Table 3. Logit regression: Association and odds ratio between developmental delay and each social determinant.
Characteristics | Full Analysis (N = 329) | Restricted Analysis (N = 589) | ||||
---|---|---|---|---|---|---|
OR | P | 95% CI | OR | P | 95% CI | |
Sex (male) | 1.46 | 0.181 | 0.83 2.54 | 1.46 | 0.181 | 0.83 2.54 |
Level of Education | 0.56 | 0.012* | 0.44, 2.49 | 0.65 | 0.009* | 0.48, 0.89 |
Age of mother at birth of child | 0.95 | 0.007* | 0.91, 0.98 | 0.96 | 0.002* | 0.93, 0.99 |
Gave birth in home | 0.73 | 0.37 | 0.38, 1.41 | 0.88 | 0.588 | 0.56, 1.39 |
Took maternal vitamin, months | 0.99 | 0.91 | 0.89, 1.11 | 0.94 | 0.078 | 0.87, 1.01 |
Goes to growth monitoring checkups | 0.49 | 0.053 | 0.25, 1.01 | 0.63 | 0.073 | 0.37, 1.05 |
Community health agent visits | 0.83 | 0.34 | 0.56, 1.22 | 0.73 | 0.013* | 0.56, 0.94 |
Child with diarrhea, days | 1.12 | 0.006* | 1.03, 1.21 | 1.04 | 0.154 | 0.98, 1.10 |
Breast fed child, months | 0.98 | 0.357 | 0.93, 1.03 | - | - | - |
Gave child micronutrient powder, months | 1.02 | 0.338 | 0.99, 1.05 | - | - | - |
Wealth Index | ||||||
-0 devices | 1 | - | - | 1 | - | - |
-1 device | 1.61 | 0.252 | 0.71, 3.67 | 1.77 | 0.070 | 0.96, 3.29 |
-2 devices | 1.11 | 0.811 | 0.46, 2.68 | 1.58 | 0.151 | 0.85, 2.95 |
-3 devices | 0.53 | 0.19 | 0.20, 1.39 | 1.09 | 0.810 | 0.55, 2.15 |
Bathroom | ||||||
-In House Plumbing | 1 | - | - | 1 | - | - |
-Latrine | 1.05 | 0.917 | 0.44, 2.49 | 0.76 | 0.347 | 0.43, 1.35 |
-Open Defecation | 1.45 | 0.506 | 0.49, 4.27 | 1.03 | 0.942 | 0.51, 2.08 |
Water Source | ||||||
-Home Tap System | 1 | - | - | 1 | - | - |
-Well Water | 2.17 | 0.105 | 0.85, 5.35 | 1.36 | 0.376 | 0.69, 2.69 |
-River Water | 2.39 | 0.029* | 1.09, 5.25 | 2.79 | 0.000* | 1.63, 4.79 |
*p<0.05
A Correlation Matrix of Coefficients of Regress Model was conducted to assess correlation between the independent variables and ensure there was no multicollinearity. The highest correlation between independent variables was between Community Health Agent Visits and Visits Community Center for Outreach and Surveillance (r = 0.38). Therefore, Visits Community Center for Outreach and Surveillance was dropped from the analysis. The next highest correlations between independent variables was low, including: Location of birth and Type of bathroom (r = .29), and Took maternal vitamins and Water source (r = .195), and so they remained in the analysis.
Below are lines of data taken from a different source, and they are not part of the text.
Lemma tracked_replicate r notify wire now i : tracked r -> tracked (Replicate r notify wire now i).1.
Proof.
  intros Ht. assert (Hrej : forall s e, tracked s -> tracked (return_rejected s e).1).
  { intros s e Hs. unfold return_rejected, alloc. cbn [fst]. apply tracked_record; [by apply (tracked_grow s)|done]. }
  unfold Replicate. destruct (_ && _); [by apply Hrej|]. destruct (marshal _) as [b|]; [|by apply Hrej]. set (cross := existsb _ _). set (targets := AliveSymmetricPeers _ _ _ _).
  assert (tracked (if cross then sendCrossRegion r b (regionsSnapshot r) now (i + 2) else r)) as H1.
  { destruct cross; [|done]. unfold sendCrossRegion, alloc. apply tracked_spawn, tracked_record; [by apply (tracked_grow r)|done]. }
  revert H1. generalize (if cross then sendCrossRegion r b (regionsSnapshot r) now (i + 2) else r). intros s Hs. case_bool_decide; [by apply Hrej|].
  unfold alloc. cbn [fst]. apply tracked_spawn. by apply (tracked_grow s).
Qed.

Lemma tracked_visit r id now sent : tracked r -> tracked (sweep_visit r id now sent).
Proof.
  intros Ht. unfold sweep_visit. destruct (r_pending r !! id) as [tr|]; [|done]. destruct (negb (tr_retransmit tr)).
  - destruct (_ <? _); [|done]. destruct (claim_request r id TimedOut) as [[r' ?]|] eqn:E; [|done]. by eapply tracked_spawn, tracked_claim.
  - destruct (negb _).
    + destruct (claim_request r id Gone) as [[r' ?]|] eqn:E; [|done]. by eapply tracked_spawn, tracked_claim.
    + destruct (_ <? _); [done|]. destruct sent; by apply (tracked_grow r).
Qed.
Lemma cloud_walk_spec fuel cands queue visited sup :
  (length queue + dfs_weight (cloud_deps key load) D visited <= fuel)%nat ->
  match cloud_walk key load fuel cands queue visited sup with
  | Done (Some sup') => exists order, dfs_covers (fun _ => false) (cloud_deps key load) queue visited order
      /\ (forall t, t ∈ order -> load t <> inl LoadFailed)
      /\ (forall d, d ∈ sup' <-> d ∈ sup \/ exists x, x ∈ order /\ named cands x d)
  | Done None => exists s t, s ∈ queue /\ rtc (fun x y => y ∈ cloud_deps key load x) s t /\ load t = inl LoadFailed
  | _ => False
  end.
Proof.
  revert queue visited sup. induction fuel as [|fuel IH]; intros [|t queue] visited sup Hf; cbn [cloud_walk length] in *; try lia.
  1,2: exists []; split_and!; [split; [constructor|set_solver..|by intros i t ?]|set_solver|set_solver].
  case_bool_decide as Hv.
  { specialize (IH queue visited sup ltac:(lia)). destruct (cloud_walk _ _ _ _ _ _ _) as [[sup'|]| |]; try done.
    - destruct IH as (order & Hc & ?). exists order. split; [|done]. by apply dfs_covers_skip; [left|].
    - destruct IH as (s & x & ? & ?). exists s, x. split; [by constructor|done]. }
  pose proof (dfs_weight_visit (fun _ => false) (cloud_deps key load) D cloud_deps_dom t visited Hv) as Hw.
  assert (Hstep : forall deps sup1, cloud_deps key load t = deps -> load t <> inl LoadFailed ->
    (forall d, d ∈ sup1 <-> d ∈ sup \/ named cands t d) ->
    match cloud_walk key load fuel cands (queue ++ deps) ({[ t ]} ∪ visited) sup1 with
    | Done (Some sup') => exists order, dfs_covers (fun _ => false) (cloud_deps key load) (t :: queue) visited order
        /\ (forall t, t ∈ order -> load t <> inl LoadFailed)
        /\ (forall d, d ∈ sup' <-> d ∈ sup \/ exists x, x ∈ order /\ named cands x d)
    | Done None => exists s t0, s ∈ t :: queue /\ rtc (fun x y => y ∈ cloud_deps key load x) s t0 /\ load t0 = inl LoadFailed
    | _ => False
    end).
  { intros deps sup1 Hd Hl Hs. specialize (IH (queue ++ deps) ({[ t ]} ∪ visited) sup1).
    rewrite length_app, <- Hd in IH. specialize (IH ltac:(lia)). rewrite Hd in IH.
    destruct (cloud_walk _ _ _ _ _ _ _) as [[sup'|]| |]; try done.
    - destruct IH as (order & Hc & Hno & Hsup). exists (t :: order). split_and!.
      + apply (dfs_covers_visit _ _ D cloud_deps_dom); [done..|]. eapply dfs_covers_members; [|exact Hc].
        intros x. rewrite Hd, !elem_of_app, elem_of_rev_list. tauto.
      + intros x [->|Hx]%elem_of_cons; auto.
      + intros d. rewrite Hsup, Hs. setoid_rewrite elem_of_cons. naive_solver.
    - destruct IH as (s & x & [Hq|Hq]%elem_of_app & Hp & E).
      + exists s, x. split_and!; [by constructor|done..].
      + exists t, x. split_and!; [constructor| |done]. eapply rtc_l; [|exact Hp]. by rewrite Hd. }
  destruct (load t) as [[|]|eff] eqn:El.
  - specialize (Hstep [] sup). rewrite app_nil_r in Hstep. apply Hstep; [unfold cloud_deps; by rewrite El|done|].
    intros d. unfold named, cloud_deps. rewrite El. set_solver.
  - exists t, t. split_and!; [constructor|done..].
  - apply Hstep; [unfold cloud_deps; by rewrite El|done|].
    intros d. rewrite elem_of_union, elem_of_list_to_set, list_elem_of_filter. unfold named, cloud_deps. rewrite El. tauto.
Qed.
(* ===== verification/Subscribe.v ===== *)
(** * Subscribing to a key (effects/snapshot.go, subscribers.go, slices.go)

    Before it reads or writes a key a node announces a subscription, collects
    what the peers that hold the key advertise, and installs the tips whose
    history it can walk ([ensureSubscribedMode]).  Peers are asked in rounds;
    what each answers is in the [World].  A call that finds another one's
    subscription finds it ready: the wait for a concurrent bootstrap is left
    out. *)

From S2P Require Import Prelude Golib Proto Store Walk ForkChoice Horizon Txn Dag TipSet Safety Frontier Wire Engine Ingest IngestProps.

Inductive sub_error := ErrRegionPartitioned | ErrBootstrapIncomplete | ErrMarshal | ErrStore.

#[global] Instance sub_error_eq_dec : EqDecision sub_error.
Proof. solve_decision. Defined.

(** ** Tips, sorted and without repetition *)

Definition compare_tips (a b : Tip) : Z := if a.1 =? b.1 then cmp_Z a.2 b.2 else cmp_Z a.1 b.1.

(** [slices.Compact] *)
Fixpoint compact_list {A} `{!EqDecision A} (l : list A) : list A :=
  match l with
  | x :: ((y :: _) as l') => if decide (x = y) then compact_list l' else x :: compact_list l'
  | _ => l
  end.

Definition compactTips {sorter : SortFunc} (tips : list Tip) : list Tip := compact_list (sort_func compare_tips tips).

(** ** Subscribers on the leaf *)

Definition snapshotSubscribers (key : bytes) (e : Engine) : gmap Z bool :=
  list_to_map (map (fun id => (id, true)) (PeerSubscribers e key)).

(** Forget the subscription; a later call starts over. *)
Definition dropSubscription (key : bytes) (e : Engine) : Engine :=
  set_incomplete (g_incomplete e ∖ {[ key ]}) (set_subs (g_subs e ∖ {[ key ]}) e).

(** What the history says of the subscribers: in it, and unsubscribed. *)
Definition seed_state : Type := gset Z * gset Z.
(* ===== verification/Context.v ===== *)
(** * Contexts: emitting effects and flushing them (effects/context.go)

    A [Context] collects the effects of one command or transaction.  [Emit]
    mints an effect at once, chained to the previous one on its key, but the
    index learns of it only at [Flush]; a savepoint remembers what was pending,
    [Abort] forgets it.

    Reading as of the start of a transaction is another component's job: a
    [TxnSnapshots] says which tips a key had then, or fails.

    A notification is known by the effect it announces.  Go's [notifies] also
    grow (with nil entries) when there is no broadcaster, which is what [Emit]
    counts.  Tracing, logging and backpressure are left out.  [Flush] and the
    watches are with the commit protocol. *)

From S2P Require Import Prelude Golib Proto Reduce Compress Store Walk Dag ForkChoice Predicate TipSet Frontier Horizon Txn Wire Safety Engine Ingest Subscribe Compete.

Inductive ctx_error :=
  | SubscribeFailed (err : sub_error) | ReadFailed | EmitFailed | FlushFailed
  | TxnPartitioned | TxnAborted | TxnAmbiguous.

#[global] Instance ctx_error_eq_dec : EqDecision ctx_error.
Proof. solve_decision. Defined.

(** ** State *)

Record subOp := mkSubOp { so_peer : Z; so_unsubscribe : bool }.

Record contextKey := mkKey {
  ck_initialTips : option TipSet;
  ck_lastOffset : Tip;
  ck_notifies : list Tip;
  ck_readOnly : bool;
  ck_watched : bool;
  ck_collection : CollectionKind;
  ck_elementIDs : list bytes;
  ck_hasData : bool;
  ck_notifyData : bool;
  ck_notifyDelete : bool;
  ck_subOps : list subOp;
}.

Record watchedKeyState := mkWatched {
  ws_noopOffset : Tip;
  ws_tips : option TipSet;
  ws_hadData : bool;
  ws_flushGen : Z;
}.

(** What transactions need of the component that reads the past. *)
Class TxnSnapshots := {
  tx_snapshot : Type;
  newTransactionSnapshot : World -> Engine -> tx_snapshot;
  (** the tips of a key in it ([None]: none); [None] outside when the read
      fails.  Looking may subscribe to the key. *)
  snapshot_tips : World -> tx_snapshot -> bytes -> Engine -> Engine * tx_snapshot * option (option TipSet);
  snapshot_tips_cache : forall w s key e, g_cache e ⊆ g_cache (snapshot_tips w s key e).1.1;
  snapshot_tips_node : forall w s key e, g_node (snapshot_tips w s key e).1.1 = g_node e;
  snapshot_tips_index : forall w s key e k t, t ∈ tips_at e k -> t ∈ tips_at (snapshot_tips w s key e).1.1 k;
}.

Section Context.
Context {snaps : TxnSnapshots}.

Record Context := mkContext {
  c_inTx : bool;
  c_txnID : bytes;
  c_keys : gmap bytes contextKey;
  c_watchedKeys : gmap bytes watchedKeyState;
  c_txSnapshot : option tx_snapshot;
  c_readErr : option ctx_error;
}.

Definition NewContext : Context := mkContext false [] ∅ ∅ None None.

Definition set_keys (keys : gmap bytes contextKey) (c : Context) : Context :=
  mkContext (c_inTx c) (c_txnID c) keys (c_watchedKeys c) (c_txSnapshot c) (c_readErr c).

Definition set_watched (ws : gmap bytes watchedKeyState) (c : Context) : Context :=
  mkContext (c_inTx c) (c_txnID c) (c_keys c) ws (c_txSnapshot c) (c_readErr c).

Definition set_snapshot (s : option tx_snapshot) (c : Context) : Context :=
  mkContext (c_inTx c) (c_txnID c) (c_keys c) (c_watchedKeys c) s (c_readErr c).

Definition set_readErr (err : option ctx_error) (c : Context) : Context :=
  mkContext (c_inTx c) (c_txnID c) (c_keys c) (c_watchedKeys c) (c_txSnapshot c) err.

Definition set_txnID (txn : bytes) (c : Context) : Context :=
  mkContext (c_inTx c) txn (c_keys c) (c_watchedKeys c) (c_txSnapshot c) (c_readErr c).

Definition reset (c : Context) : Context := mkContext false [] ∅ (c_watchedKeys c) None None.

Definition Abort (c : Context) : Context := set_watched ∅ (reset c).

Definition PendingKeys {ranger : MapRange} (c : Context) : list bytes := (map_range 4 (c_keys c)).*1.

(** ** Savepoints *)

Record ContextSavepoint := mkSavepoint { sp_keys : gmap bytes contextKey; sp_readErr : option ctx_error }.

(** The clone shares nothing that is written to later, and values here are
    never written to: a copy is the value itself. *)
Definition cloneContextKeys (keys : gmap bytes contextKey) : gmap bytes contextKey := keys.

Definition TakeSavepoint (c : Context) : ContextSavepoint := mkSavepoint (cloneContextKeys (c_keys c)) (c_readErr c).

Definition RestoreSavepoint (sp : option ContextSavepoint) (c : Context) : Context :=
  match sp with
  | None => c
  | Some sp => set_readErr (sp_readErr sp) (set_keys (cloneContextKeys (sp_keys sp)) c)
  end.

(** ** Transaction ids *)

(** Decimal digits, least significant first; 20 are enough for 64 bits. *)
Fixpoint digits (fuel : nat) (z : Z) : bytes :=
  match fuel with
  | O => []
  | S fuel => z2b (48 + z mod 10) :: if z <? 10 then [] else digits fuel (z / 10)
  end.

(** [%d] *)
Definition format_dec (z : Z) : bytes := if z <? 0 then x2d :: rev (digits 20 (- z)) else rev (digits 20 z).

(** "node:nanoseconds:sequence" *)
Definition generateTxnID (w : World) (e : Engine) : Engine * bytes :=
  let seq := wrapu64 (g_txnSeq e + 1) in
  let '(e, now) := read_clock w e in
  (set_ticks (g_ticks e) seq e,
   format_dec (g_node e) ++ [x3a] ++ format_dec (wrap64 (ts_seconds now * 1000000000 + ts_nanos now)) ++ [x3a] ++ format_dec seq).

(** ** Transactions and watches *)

Definition BeginTx (w : World) (c : Context) (e : Engine) : Context * Engine :=
  if c_inTx c then (c, e)
  else
    let '(txn, e) := match c_txnID c with [] => let '(e, txn) := generateTxnID w e in (txn, e) | txn => (txn, e) end in
    let snap := match c_txSnapshot c with Some s => s | None => newTransactionSnapshot w e end in
    (mkContext true txn (c_keys c) (c_watchedKeys c) (Some snap) (c_readErr c), e).

Definition ClearWatches (c : Context) : Context :=
  mkContext (c_inTx c) (if c_inTx c then c_txnID c else []) (c_keys c) ∅ (c_txSnapshot c) (c_readErr c).

(** ** Emitting *)

Section Ops.
Context {ranger : MapRange} {sorter : SortFunc} `{!ProtoCodec Effect} {codec : Codec} {encoder : Encoder}.
Variable (w : World).

Definition rawEmit (eff : Effect) (e : Engine) : Engine * option Tip :=
  let '(e, offset) := nextOffset e in
  if w_broadcaster w && negb (bool_decide (is_Some (MarshalEffect eff))) then (e, None)
  else match putIngested w offset eff e with
       | None => (e, None)
       | Some e => (emit_out [OLocalEffect offset] e, Some offset)
       end.

(** Resident effects that are subscriptions: metadata, never a conflict. *)
Definition is_subscription_tip (e : Engine) (t : Tip) : bool :=
  match g_cache e !! t with Some eff => match get_subscription eff with Some _ => true | None => false end | None => false end.

(** The tips the first effect on a key starts from. *)
Definition initial_tips (key : bytes) (snapshotTips : option (list Tip)) (c : Context) (e : Engine)
    : Engine * Context * option (option TipSet) :=
  match snapshotTips, c_txSnapshot c with
  | Some tips, _ => (e, c, Some (Some (NewTipSet 0 tips)))
  | None, Some s =>
      let '(e, s, r) := snapshot_tips w s key e in
      match r with
      | Some tips => (e, set_snapshot (Some s) c, Some tips)
      | None => (e, set_readErr (Some ReadFailed) (set_snapshot (Some s) c), None)
      end
  | None, None => (e, c, Some (index_tips e key))
  end.

(** In a transaction the subscriptions made since are consumed as well. *)
Definition with_subscriptions (key : bytes) (tips : option TipSet) (e : Engine) : option TipSet :=
  match Tips tips ++ List.filter (is_subscription_tip e) (tips_at e key) with
  | [] => tips
  | deps => Some (NewTipSet 0 deps)
  end.

Definition fresh_key (inTx : bool) (tips : option TipSet) : contextKey :=
  mkKey tips zero_tip [] inTx false SCALAR [] false false false [].

(** What the effect means for blocked clients. *)
Definition track_notify (eff : Effect) (ck : contextKey) : contextKey :=
  let with_intent data delete := mkKey (ck_initialTips ck) (ck_lastOffset ck) (ck_notifies ck) (ck_readOnly ck) (ck_watched ck)
    (ck_collection ck) (ck_elementIDs ck) (ck_hasData ck) data delete (ck_subOps ck) in
  match get_data eff with
  | None => ck
  | Some d =>
      match d_op d with
      | UNKNOWN_OP => ck
      | INSERT_OP => with_intent true false
      | REMOVE_OP =>
          if negb (nonempty (d_id d)) then with_intent false true
          else if coll_is (d_collection d) ORDERED || coll_is (d_collection d) KEYED then with_intent true (ck_notifyDelete ck)
          else ck
      end
  end.

Definition track_txn (eff : Effect) (ck : contextKey) : contextKey :=
  match e_kind eff with
  | Some (KData d) =>
      mkKey (ck_initialTips ck) (ck_lastOffset ck) (ck_notifies ck) false (ck_watched ck) (d_collection d)
        (if nonempty (d_id d) then ck_elementIDs ck ++ [d_id d] else ck_elementIDs ck) true (ck_notifyData ck) (ck_notifyDelete ck) (ck_subOps ck)
  | Some (KRowWrite _) =>
      mkKey (ck_initialTips ck) (ck_lastOffset ck) (ck_notifies ck) false (ck_watched ck) (ck_collection ck) (ck_elementIDs ck)
        (ck_hasData ck) (ck_notifyData ck) (ck_notifyDelete ck) (ck_subOps ck)
  | _ => ck
  end.

Definition track (inTx : bool) (eff : Effect) (ck : contextKey) : contextKey :=
  let ck := track_notify eff ck in if inTx then track_txn eff ck else ck.

(** The minted effect becomes the last one of its key. *)
Definition record_emit (offset : Tip) (eff : Effect) (ck : contextKey) : contextKey :=
  let ops := match get_subscription eff with
             | Some sub => if sub_ephemeral sub then [] else [mkSubOp (sub_node_id sub) (sub_unsubscribe sub)]
             | None => []
             end in
  mkKey (ck_initialTips ck) offset (ck_notifies ck ++ [offset]) (ck_readOnly ck) (ck_watched ck) (ck_collection ck) (ck_elementIDs ck)
    (ck_hasData ck) (ck_notifyData ck) (ck_notifyDelete ck) (ck_subOps ck ++ ops).

(** The effect with its causality filled in. *)
Definition stamped (c : Context) (eff : Effect) (hlc : Timestamp) (node : Z) (deps : list Tip) : Effect :=
  mkEffect (e_key eff) (Some hlc) node deps (if c_inTx c then c_txnID c else e_txn_id eff) (ComputeForkChoiceHash node (Some hlc))
    (e_virtual eff) (e_kind eff).

(** From the entry of the key and its dependencies on. *)
Definition emit_with (ck : contextKey) (eff : Effect) (c : Context) (e : Engine) : Context * Engine * option ctx_error :=
  let ck := track (c_inTx c) eff ck in
  let eff := if w_compress w then CompressEffectValues eff else eff in
  match rawEmit eff e with
  | (e, None) =>
      (set_keys (match ck_notifies ck with [] => delete (e_key eff) (c_keys c) | _ => <[e_key eff := ck]> (c_keys c) end) c, e, Some EmitFailed)
  | (e, Some offset) => (set_keys (<[e_key eff := record_emit offset eff ck]> (c_keys c)) c, e, None)
  end.

(** [snapshotTips]: [None] when not given, or nil. *)
Definition Emit (eff : Effect) (snapshotTips : option (list Tip)) (c : Context) (e : Engine) : Context * Engine * option ctx_error :=
  match c_readErr c with
  | Some err => (c, e, Some err)
  | None =>
      let key := e_key eff in
      match ensureSubscribedMode w (negb (c_inTx c)) key e with
      | (e, Some err) => (c, e, Some (SubscribeFailed err))
      | (e, None) =>
          let '(e, hlc) := read_clock w e in
          match c_keys c !! key with
          | Some ck => emit_with ck (stamped c eff hlc (g_node e) [ck_lastOffset ck]) c e
          | None =>
              match initial_tips key snapshotTips c e with
              | (e, c, None) => (c, e, Some ReadFailed)
              | (e, c, Some tips) =>
                  let tips := if c_inTx c then with_subscriptions key tips e else tips in
                  emit_with (fresh_key (c_inTx c) tips) (stamped c eff hlc (g_node e) (resolveTipDeps (Tips tips) e)) c e
              end
          end
      end
  end.

(** ** Flushing outside transactions *)

Definition applySubOps (key : bytes) (ck : contextKey) (e : Engine) : Engine :=
  fold_left (fun e op => if so_unsubscribe op then removePeerSubscriber key (so_peer op) e else addPeerSubscriber key (so_peer op) e) (ck_subOps ck) e.

Definition broadcasts (ck : contextKey) : list output := if w_broadcaster w then map OBroadcast (ck_notifies ck) else [].

(** In safe mode the last effect waits for a peer, unless nobody else holds the
    key. *)
Definition flush_sends (key : bytes) (ck : contextKey) : list output :=
  if w_broadcaster w then
    if negb (is_unsafe w key) && negb (inMajorityPartition w && negb (w_mayHold w key))
    then match rev (ck_notifies ck) with
         | [] => []
         | last :: before => map OBroadcast (rev before) ++ [OReplicate last]
         end
    else map OBroadcast (ck_notifies ck)
  else [].

Definition flush_callbacks (key : bytes) (ck : contextKey) : list output :=
  (if ck_notifyData ck then OOwnFilterAdd key :: if w_callbacks w then [OKeyDataAdded key] else [] else [])
  ++ (if ck_notifyDelete ck && w_callbacks w then [OKeyDeleted key] else []).

(** One key. [None]: the index could not be wiped. *)
Definition flush_key (key : bytes) (ck : contextKey) (e : Engine) : option Engine :=
  if bool_decide (key = FlushKey) then
    e ← FlushIndex w e;
    Some (emit_out (broadcasts ck ++ if w_callbacks w then [OFlushAll] else []) e)
  else
    Some (emit_out (flush_sends key ck ++ flush_callbacks key ck) (applySubOps key ck (updateIndex key (ck_initialTips ck) (ck_lastOffset ck) e))).

Fixpoint flush_keys (l : list (bytes * contextKey)) (c : Context) (e : Engine) : Context * Engine * option ctx_error :=
  match l with
  | [] => (c, e, None)
  | (key, ck) :: l =>
      match flush_key key ck e with
      | None => (c, e, Some FlushFailed)
      | Some e => flush_keys l (set_keys (delete key (c_keys c)) c) e
      end
  end.

Definition flushNonTx (c : Context) (e : Engine) : Context * Engine * option ctx_error := flush_keys (map_range 5 (c_keys c)) c e.

End Ops.
End Context.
With the exclusion of Visits Community Center for Outreach and Surveillance the interdependence between independent variables was found to be minimal.
Discussion
Cultivating good childhood development of cognitive and socioemotional skills has a large and long-term impact on health, wealth, and well-being of the person and society [1,7]. Poor early childhood development has been estimated to create $177 billion of economic loses in low- and middle-income countries [22]. Peru has high prevalence of several risk factors that are associated with poor child development. The national average of chronic malnutrition is 14.6% and anemia is 35.6% for children under the age of five [23]. Unfortunately, these risk factors are more prevalent among indigenous communities in the Amazonian region [24–26]. In the Amazonian department of Ucayali, chronic malnutrition is at 26.1% and anemia is at 46% [23]. Two independent studies found chronic malnutrition rates among children in indigenous communities to be 50% and 56.2%, and anemia rates to be 51% and 51.3% [24,25].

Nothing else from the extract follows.